There are ways to fight it though. Look at Linux kernel for instance - they have been overwhelmed with poor contributions long before LLMs. The answer is to maintain standards that put as much burden on the contributor as possible, and normalizing unapologetic "no" from reviewers.
Does that work as well with non-strangers who are your coworker? I'm not sure.
Also if you're organizationally changing the culture to force people to put more effort in writing the code, why are you even organizationally using LLMs...?
> Does that work as well with non-strangers who are your coworker?
Yeah, OK, I guess you have to be a bit less unapologetic than Linux kernel maintainers in this case, but you can still shift the culture towards more careful PRs I think.
> why are you even organizationally using LLMs
Many people believe LLMs make coders more productive, and given the rapid progress of gen AI it's probably not wise to just dismiss this view. But there need to be guardrails to ensure the productivity is real and not just creating liability. We could live with weaker guardrails if we can trust that the code was in a trusted colleague's head before appearing in the repo. But if we can't, I guess stronger guardrails are the only way, aren't they?
I don’t want to just dismiss the productivity increase. I feel 100% more productive on throw away POCs and maybe 20% more productive on large important code bases.
But when I actually sit down and think it through, I’ve wasted multiple days chasing down subtle bugs that I never would have introduced myself. It could very well be that there’s no productivity gain for me at all. I wouldn’t be at all surprised if the numbers showed that was the case.
But let’s say I am actually getting 20%. If this technology dramatically increases the output of juniors and mid level technical tornadoes that’s going to easily erase that 20% gain.
I’ve seen codebases that were dominated my mid level technical tornadoes and juniors, no amount of guardrails could ever fix them.
Until we are at the point where no human has to interact with code (and I’m skeptical we will ever get there short of AGI) we need automated objective guardrails for “this code is readable and maintainable”, and I’m 99.999% certain that is just impossible.

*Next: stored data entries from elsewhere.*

Lemma lstrip_split (p : ascii → bool) (s : string) :
  ∃ l, s = l +:+ lstrip p s ∧ all p l = true.
Proof.
  induction s as [|a s (l & Hs & Hl)]; [by exists ""|].
  cbn. destruct (p a) eqn:Ha.
  - exists (String a l). rewrite StrFacts.app_cons, <- Hs.
    split; [reflexivity|]. cbn. by rewrite Ha.
  - by exists "".
Qed.

Lemma lstrip_head (p : ascii → bool) (s : string) (a : ascii) :
  head (lstrip p s) = Some a → p a = false.
Proof.
  induction s as [|c s IH]; [discriminate|].
  cbn. destruct (p c) eqn:Hc; [exact IH|].
  cbn. by intros [= <-].
Qed.

(** A string is blank exactly when stripping leaves nothing. *)
Lemma strip_empty_iff (s : string) : strip s = "" ↔ all isspace s = true.
Proof.
  unfold strip. split.
  - intros H. destruct (rstrip_split isspace s) as (r & Hs & Hr).
    destruct (lstrip_split isspace (rstrip isspace s)) as (l & Hk & Hl).
    rewrite H, StrFacts.app_nil_r in Hk. rewrite Hs, all_app, Hr, Hk, Hl.
    reflexivity.
  - intros H. by rewrite rstrip_all.
Qed.

(** What [strip] returns, when it returns something: the middle of the
    string between two blank margins, with no white space at either end. *)
Lemma strip_split (s : string) :
  strip s ≠ "" →
  ∃ l r, s = l +:+ strip s +:+ r
         ∧ all isspace l = true ∧ all isspace r = true
         ∧ (∀ a, head (strip s) = Some a → isspace a = false)
         ∧ (∀ a, last (strip s) = Some a → isspace a = false).
Proof.
  unfold strip. intros Hne.
  destruct (rstrip_split isspace s) as (r & Hs & Hr).
  destruct (lstrip_split isspace (rstrip isspace s)) as (l & Hk & Hl).
  exists l, r. split; [by rewrite <- StrFacts.app_assoc, <- Hk|].
  split; [exact Hl|]. split; [exact Hr|]. split.
  - intros a. apply lstrip_head.
  - intros a Ha. apply (rstrip_last isspace s).
    by rewrite Hk, last_app.
Qed.

(** For the one-character suffix ["/"], [endswith] looks at the last
    character. *)
Lemma endswith_slash (s : string) :
  endswith "/" s = false ↔ ∀ a, last s = Some a → is_slash a = false.
Proof.
  induction s as [|c s IH]; [by split|].
  cbn [endswith]. rewrite orb_false_iff, IH. destruct s as [|d k].
  - cbn. split.
    + intros [Hc _] a [= <-]. unfold is_slash.
      apply bool_decide_eq_false. apply bool_decide_eq_false in Hc. congruence.
    + intros H. split; [|by intros a].
      specialize (H c eq_refl). apply bool_decide_eq_false.
      apply bool_decide_eq_false in H. congruence.
  - cbn [last]. split.
    + by intros [_ H].
    + intros H. split; [|exact H]. by apply bool_decide_eq_false.
Qed.

Lemma replicate_slash_split (s : string) :
  ∃ n, s = rstrip is_slash s +:+ replicate n "/".
Proof.
  induction s as [|a s (n & Hs)]; [by exists 0%nat|].
  cbn. destruct (rstrip is_slash s) as [|c k] eqn:E.
  - rewrite StrFacts.app_nil_l in Hs. destruct (is_slash a) eqn:Ha.
    + apply bool_decide_eq_true in Ha as ->. exists (S n). by rewrite Hs.
    + exists n. by rewrite StrFacts.app_cons, StrFacts.app_nil_l, <- Hs.
  - exists n. rewrite StrFacts.app_cons. by rewrite <- Hs.
Qed.

End StripFacts.

(** ** Shapes survive the trip through JSON *)

Lemma OptionOut_roundtrip (o : OptionOut.t) : of_json (to_json o) = Some o.
Proof. by destruct o. Qed.

Lemma VoteOut_roundtrip (v : VoteOut.t) : of_json (to_json v) = Some v.
Proof. by destruct v. Qed.

Lemma PollResultItem_roundtrip (x : PollResultItem.t) :
  of_json (to_json x) = Some x.
Proof. by destruct x. Qed.

Lemma of_json_list_fmap `{Shape A} (l : list A) :
  (∀ x : A, of_json (to_json x) = Some x) →
  of_json_list (JList (to_json <$> l)) = Some l.
Proof. intros Hrt. unfold of_json_list. simpl. by apply mapM_fmap_Some. Qed.

Lemma PollOut_roundtrip (p : PollOut.t) : of_json (to_json p) = Some p.
Proof.
  destruct p as [i q c o os].
  transitivity
    (os' ← of_json_list (JList (to_json <$> os));
     Some {| PollOut.id := i; PollOut.question := q; PollOut.created_at := c;
             PollOut.owner_id := o; PollOut.options := os' |});
    [reflexivity|].
  by rewrite (of_json_list_fmap os OptionOut_roundtrip).
Qed.

Lemma PollResults_roundtrip (r : PollResults.t) : of_json (to_json r) = Some r.
Proof.
  destruct r as [p q rs].
  transitivity
    (rs' ← of_json_list (JList (to_json <$> rs));
     Some {| PollResults.poll_id := p; PollResults.question := q;
             PollResults.results := rs' |});
    [reflexivity|].
  by rewrite (of_json_list_fmap rs PollResultItem_roundtrip).
Qed.

(** Reading a typed field succeeds only on a value of that type. *)
Lemma item_int (key : string) (v : JSON) (n : Z) :
  item key v ≫= as_int = Some n → item key v = Some (JInt n).
Proof. destruct (item key v) as [[]|]; simpl; congruence. Qed.

Lemma item_str (key : string) (v : JSON) (s : string) :
  item key v ≫= as_str = Some s → item key v = Some (JStr s).
Proof. destruct (item key v) as [[]|]; simpl; congruence. Qed.

Lemma item_list `{Shape A} (key : string) (v : JSON) (l : list A) :
  item key v ≫= of_json_list = Some l →
  ∃ items, item key v = Some (JList items)
           ∧ Forall2 (λ j x, of_json j = Some x) items l.
Proof.
  destruct (item key v) as [[]|]; simpl; try discriminate.
  unfold of_json_list. simpl. intros Hm. eexists. split; [reflexivity|].
  by apply mapM_Some_1.
Qed.

(** ** One call, one request, one verdict *)

Section Run.
Variable requests : Transport.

My point in that second question was: Is the human challenge of getting a lot of inexperienced engineers to fully understand the LLM output actually worth the time, effort and money to solve vs sticking to solving the technical problems that you're trying to make the LLM solve?
Usually organizational changes are massive efforts. But I guess hype is a hell of an inertia buster.
The change is already happening. People graduating now are largely "AI-first", and it's going to be even worse if you listen to what teachers tell. And management often welcomes it too. So you need to deal with it one way or another.
It's measurable in the number of times you have to spend >x minutes to help them go through something they should have written up by themselves. You can count the number of times you have to look at something and tell them "do it again, but without LLM this time". At some point you fire them.
My opinion on someone is how I decide whether I want to work with them and help them grow or fire them/wait for them to fail on their own merit (if somebody else is in charge of hiring/firing).